Financial Services

Modernizing a Live Derivatives Trading System at Citi

Citi needed faster pricing models in a live trading environment where downtime or calculation errors could halt trading. We modernized the platform incrementally, delivering real-time accuracy without disrupting active trades.

Services Provided

Web Development, Data Engineering, Application Modernization

Product Type


API-based Web Platform

Technologies Used


Kotlin, React, Typescript

Project Highlights

Traders always access the latest approved pricing models — no stale data risk

Platform now hosts 9 tools used by 6 teams across the organization

Zero disruption to trading operations during rollout

About

Citi's mission is to serve as a trusted partner to their clients by responsibly providing financial services that enable growth and economic progress. In derivatives trading, pricing accuracy is everything — a stale model or calculation error doesn't just cause inconvenience, it can mean significant financial losses or regulatory exposure.


Challenge

Traders faced significant challenges accessing the latest derivative pricing models. The models lived on local machines, requiring manual downloads and Python knowledge to use. This created multiple risks: traders might use outdated model versions, downloads took time during fast-moving markets, and the decentralized approach made it impossible to ensure everyone was using approved models.

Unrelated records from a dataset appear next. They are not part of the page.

(* ===== verification/AccountRuns.v ===== *)
(** Codes, passwords, recovery codes and the lock of the second factor, each run alone;
    and the runs of overlapping or interleaved requests in which the account handlers do
    not do what they are meant to. *)
From S2P Require Export AccountProps Demo.
From stdpp Require Import options.
From Stdlib Require Import Ascii.
#[local] Set Default Proof Using "Type*".
Open Scope Z_scope.
Local Open Scope go_scope.

Module accountruns.
Import redis session sessionprops accounts accountprops.

(** ** The guesses at one code *)
Section guesses.
Context {HL : user.HashLib} {AJ : AccountJSON} {TM : TextMatch} {HLaws : HashLaws}.
Abbreviation redis_of w := (sw_redis (aw_sess w)) (only parsing).

(** A network that carries every command at once. *)
Definition quiet (w : aworld) : Prop := rw_net (redis_of w) = [].
Definition with_key (k : string) (en : option entry) (w : aworld) : aworld :=
  let rw := redis_of w in
  set_aw_sess {| sw_redis := with_keys (match en with Some e => <[k := e]> (rw_keys rw) | None => delete k (rw_keys rw) end) rw;
                 sw_tokens := sw_tokens (aw_sess w); sw_minted := sw_minted (aw_sess w) |} w.
Lemma run_quiet_cmd {X} (c : cmd X) w : quiet w ->
  run perform_acc (rcmd c) w =
    (let '(r, ks) := exec (rw_now (redis_of w)) c (rw_keys (redis_of w)) in
     (r, set_aw_sess {| sw_redis := with_keys ks (redis_of w); sw_tokens := sw_tokens (aw_sess w);
                        sw_minted := sw_minted (aw_sess w) |} w)).
Proof.
  intros Hq. unfold quiet in Hq. cbn. unfold on_server, arrive. rewrite Hq.
  destruct (exec _ c _) as [r ks]. done.
Qed.
(** What a key of a code holds. *)
Definition holds (w : aworld) (email : string) (hash : string) (attempts : Z) : Prop :=
  exists exp, view (rw_now (redis_of w)) (otpKey email) (rw_keys (redis_of w)) =
    Some {| e_val := RString (otpValue hash attempts); e_exp := exp |}.
Definition no_code (w : aworld) (email : string) : Prop :=
  view (rw_now (redis_of w)) (otpKey email) (rw_keys (redis_of w)) = None.
Definition too_many : error := Errorf "too many incorrect attempts. request a new code".
Definition not_found : error := Errorf "OTP code expired or not found".
(** ** Concrete runs *)
#[local] Instance demo_json : NotificationJSON := {|
  deadline_Unmarshal _ := None; summary_Marshal n _ _ := Some (fmt_d n); notification_Marshal _ := Some "n"%string;
  notification_Unmarshal _ := None; jsonb_accepts _ := true |}.
#[local] Instance demo_range : NotificationRange.
Proof.
  refine {| range_due := map_to_list; range_counts m := (map_to_list m).*1 |}; done.
Defined.
#[local] Instance demo_hash : user.HashLib := {| user.sha256_hex s := ("#" ++ s)%string |}.
#[local] Instance demo_match : TextMatch := {| ilike _ _ := false |}.
(** A schema that holds every type. *)
Definition any_type : NotificationSchema := {| type_accepted _ := true |}.
Definition service : notificationService :=
  {| ns_rabbitClient := false; ns_broadcaster := true; ns_userLookup := true; ns_deliveryAudit := true;
     ns_channels := [EmailChannel; SMSChannel]; ns_digestBuffer := true; ns_digestPrefs := true |}.
(** A user with digests, who also asked for e-mails. *)
Definition ada (minutes : Z) : user.User :=
  user.set_prefs (Some ["inapp"; "email"]%string) false true minutes 5
    (user.set_Email (Some (user.HashEmail "ada@x")) true (user.new_user 7 "GADA" 5)).
Definition users_with (u : user.User) (now : time) : user.uworld :=
  {| user.uw_now := now; user.uw_db := connection {| user.ut_users := {[7%N := u]}; user.ut_counter := None |};
     user.uw_uuids := [20; 21; 22; 23]%N; user.uw_circles _ := Ok [] |}.
Definition start (u : user.User) (t : ntables) : nworld :=
  {| nw_users := users_with u (1000 * second); nw_db := connection t; nw_buffer := ∅; nw_accepted := []; nw_taken := []; nw_broker := [];
     nw_published := []; nw_broadcasts := []; nw_network := []; nw_sent := []; nw_spawned := [] |}.
Definition none : ntables := {| nt_notifications := ∅; nt_deliveries := [] |}.
Definition input (type channel : string) (data : option string) : CreateInput :=
  {| ci_UserID := unary 7; ci_Type := type; ci_Title := "title"; ci_Body := "body"; ci_Data := data; ci_Channel := channel |}.
Definition answer {A} (S : NotificationSchema) (p : io A) (w : nworld) : result A := (Threads.run (@perform_note _ S _ _) p w).1.
Definition after {A} (S : NotificationSchema) (p : io A) (w : nworld) : nworld := (Threads.run (@perform_note _ S _ _) p w).2.
Definition day : duration := 24 * hour.

(** A notification that was held is answered as created; a day later the flush takes it
    from the buffer, the table refuses the type of the digest, and nothing is left of it. *)
Definition held_one : nworld := after migrated (Create service (input TypeMemberJoined ChannelInApp None)) (start (ada 1440) none).
Definition a_day_later : nworld := after migrated (FlushDueDigests service (1000 * second + day)) held_one.
Theorem flush_loses_batch :
  is_ok (answer migrated (Create service (input TypeMemberJoined ChannelInApp None)) (start (ada 1440) none)) = true /\
  length (nw_accepted held_one) = 1%nat /\ Pending 7 (nw_buffer held_one) = 1 /\
  answer migrated (FlushDueDigests service (1000 * second + day)) held_one =
    Ok (0, Some (Wrapf "creating notification: %w" (External "22P02"))) /\
  Pending 7 (nw_buffer a_day_later) = 0 /\ rows_of a_day_later = ∅ /\ announced a_day_later = 0%nat.
Proof. split_and!; by vm_compute. Qed.
(** Were the type accepted, the digest would be dated in the year one: the last of the
    list, which has the newest first. *)
Theorem digest_without_date :
  (λ n, (n_Type n, n_CreatedAt n)) <$> (map_to_list (rows_of (after any_type (FlushDueDigests service (1000 * second + day)) held_one))).*2 =
    [(TypeDigest, 0)].
Proof. by vm_compute. Qed.
(** A payout is announced at once, or refused by the table and lost. *)
Theorem payout_refused : answer migrated (Create service (input TypePayoutReceived ChannelInApp (Some "{}"%string))) (start (ada 1440) none) =
  Err (Wrapf "creating notification: %w" (Wrapf "creating notification: %w" (External "22P02"))).
Proof. by vm_compute. Qed.
(** The cadence of a bucket is that of its first notification: a user who goes from a
    week to a quarter of an hour still waits for the week. *)
Definition weekly : nworld := after any_type (Create service (input TypeMemberJoined ChannelInApp None)) (start (ada 10080) none).
Definition changed : nworld := set_nw_users {| user.uw_now := 2000 * second; user.uw_db := user.uw_db (users_with (ada 15) 0);
  user.uw_uuids := [24; 25]%N; user.uw_circles _ := Ok [] |} weekly.
Theorem cadence_kept :
  let w := after any_type (Create service (input TypeMemberJoined ChannelInApp None)) changed in
  Pending 7 (nw_buffer w) = 2 /\ answer any_type (FlushDueDigests service (2000 * second + day)) w = Ok (0, None).
Proof. cbv zeta. split; by vm_compute. Qed.
(** An e-mail is sent to what the table holds: the hash of the address. *)
Definition mailed : nworld := after any_type (goroutine service)
  (after any_type (Create service (input TypePayoutReceived ChannelEmail (Some "{}"%string))) (start (ada 1440) none)).
Theorem mail_to_a_hash : nw_sent mailed = [(EmailChannel, user.HashEmail "ada@x", "title", "body")]%string /\
  dr_Status <$> deliveries mailed = [DeliverySent].
Proof. split; by vm_compute. Qed.
(** A notification without data cannot be listed: one is enough for every page that holds
    it to fail.  And a search for a type the package declares is refused by the table. *)
Definition plain_user : user.User := user.set_prefs (Some ["inapp"%string]) false false 1440 5 (user.new_user 7 "GADA" 5).
Definition with_row : nworld := after migrated (Create service (input "system" ChannelInApp None)) (start plain_user none).
Theorem lists_that_fail :
  size (rows_of with_row) = 1%nat /\
  answer migrated (ListNotifications (unary 7) "" None None None) with_row = Ok (InternalError "failed to list notifications") /\
  answer migrated (SearchNotifications (unary 7) "" TypePayoutReceived "" "" None None None) with_row =
    Ok (InternalError "failed to search notifications").
Proof. split_and!; by vm_compute. Qed.

(** ** Witnesses *)
Definition order : list (turn (W := nworld) (L := call)) :=
  [Start (KCreate (input TypeMemberJoined ChannelInApp None)); Start (KCreate (input TypeContributionDue ChannelInApp None));
   Run 0; Run 1; Run 0; Run 1; Run 1; Run 0; Run 0; Run 1].
Definition both := schedule (@perform_note _ any_type _ _) (serve service) order (start (ada 1440) none, []).
Lemma buffered_once_witness : de_Notification <$> for_user 7 (nw_accepted both.1) =
  de_Notification <$> (concat (for_user 7 (nw_taken both.1)) ++ pending 7 (nw_buffer both.1)).
Proof.
  apply (buffered_once service (NS := any_type) (start (ada 1440) none) both); [reflexivity..|].
  apply (schedule_steps_closed (@perform_note _ any_type _ _) (serve service) outside order (start (ada 1440) none, [])). reflexivity.
Defined.
Lemma flush_accounts_witness : nw_buffer (after any_type (FlushDueDigests service (1000 * second + day)) held_one) =
  filter (λ x, is_due (1000 * second + day) x.2 = false) (nw_buffer held_one).
Proof.
  apply (flush_accounts (NS := any_type) service (1000 * second + day) 1 None held_one); [reflexivity|reflexivity|by vm_compute|].
  vm_compute. reflexivity.
Defined.
Lemma creation_outcome_witness : rows_of (after migrated (Create service (input TypePayoutReceived ChannelInApp None)) (start (ada 1440) none)) = ∅.
Proof.
  apply (creation_outcome (NS := migrated) service (input TypePayoutReceived ChannelInApp None) (start (ada 1440) none)
    (Err (Wrapf "creating notification: %w" (Wrapf "creating notification: %w" (External "22P02"))))); [reflexivity|]. vm_compute. reflexivity.
Defined.
Definition to_mail : Notification := new_notification 20 7 (input TypePayoutReceived ChannelEmail None) 0.
Lemma delivery_outcome_witness : rows_of (after any_type (deliver service EmailChannel to_mail) (start (ada 1440) none)) = ∅.
Proof.
  destruct (delivery_outcome (NS := any_type) service EmailChannel to_mail (Ok tt) (start (ada 1440) none)
    (after any_type (deliver service EmailChannel to_mail) (start (ada 1440) none))) as (k & to & _ & _ & H & _);
    [vm_compute; reflexivity|exact H].
Defined.
End notificationruns.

The real danger wasn't just speed — it was consistency and accuracy. In derivatives, using a stale pricing model or an unapproved version could mean mispriced trades, regulatory findings, or losses that compound quickly.



Solution

Def Method built a centralized web platform that hosts the latest Quant libraries and integrates vol-swap and collateral-based pricing support. The platform is API-based, so traders access models through the web without downloading anything to their machines.

This architecture solves the consistency problem: every trader automatically gets the latest approved version. No stale data, no version conflicts, no need for Python knowledge. The team designed for minimal disruption, rolling out incrementally so trading workflows were never interrupted.


Results

The platform eliminated the stale-model risk entirely — traders now always access the latest approved pricing models instantly. No more downloads, no more version mismatches, no more Python requirement.

What started as an experiment by a small engineering team has grown into a platform hosting 9 different tools used by 6 teams across the organization. The platform is now fully supported with a team of 10 engineers working to incorporate additional tools and models.

Most importantly: zero disruption to trading operations during the entire rollout. Traders got faster, safer access without any interruption to their workflows.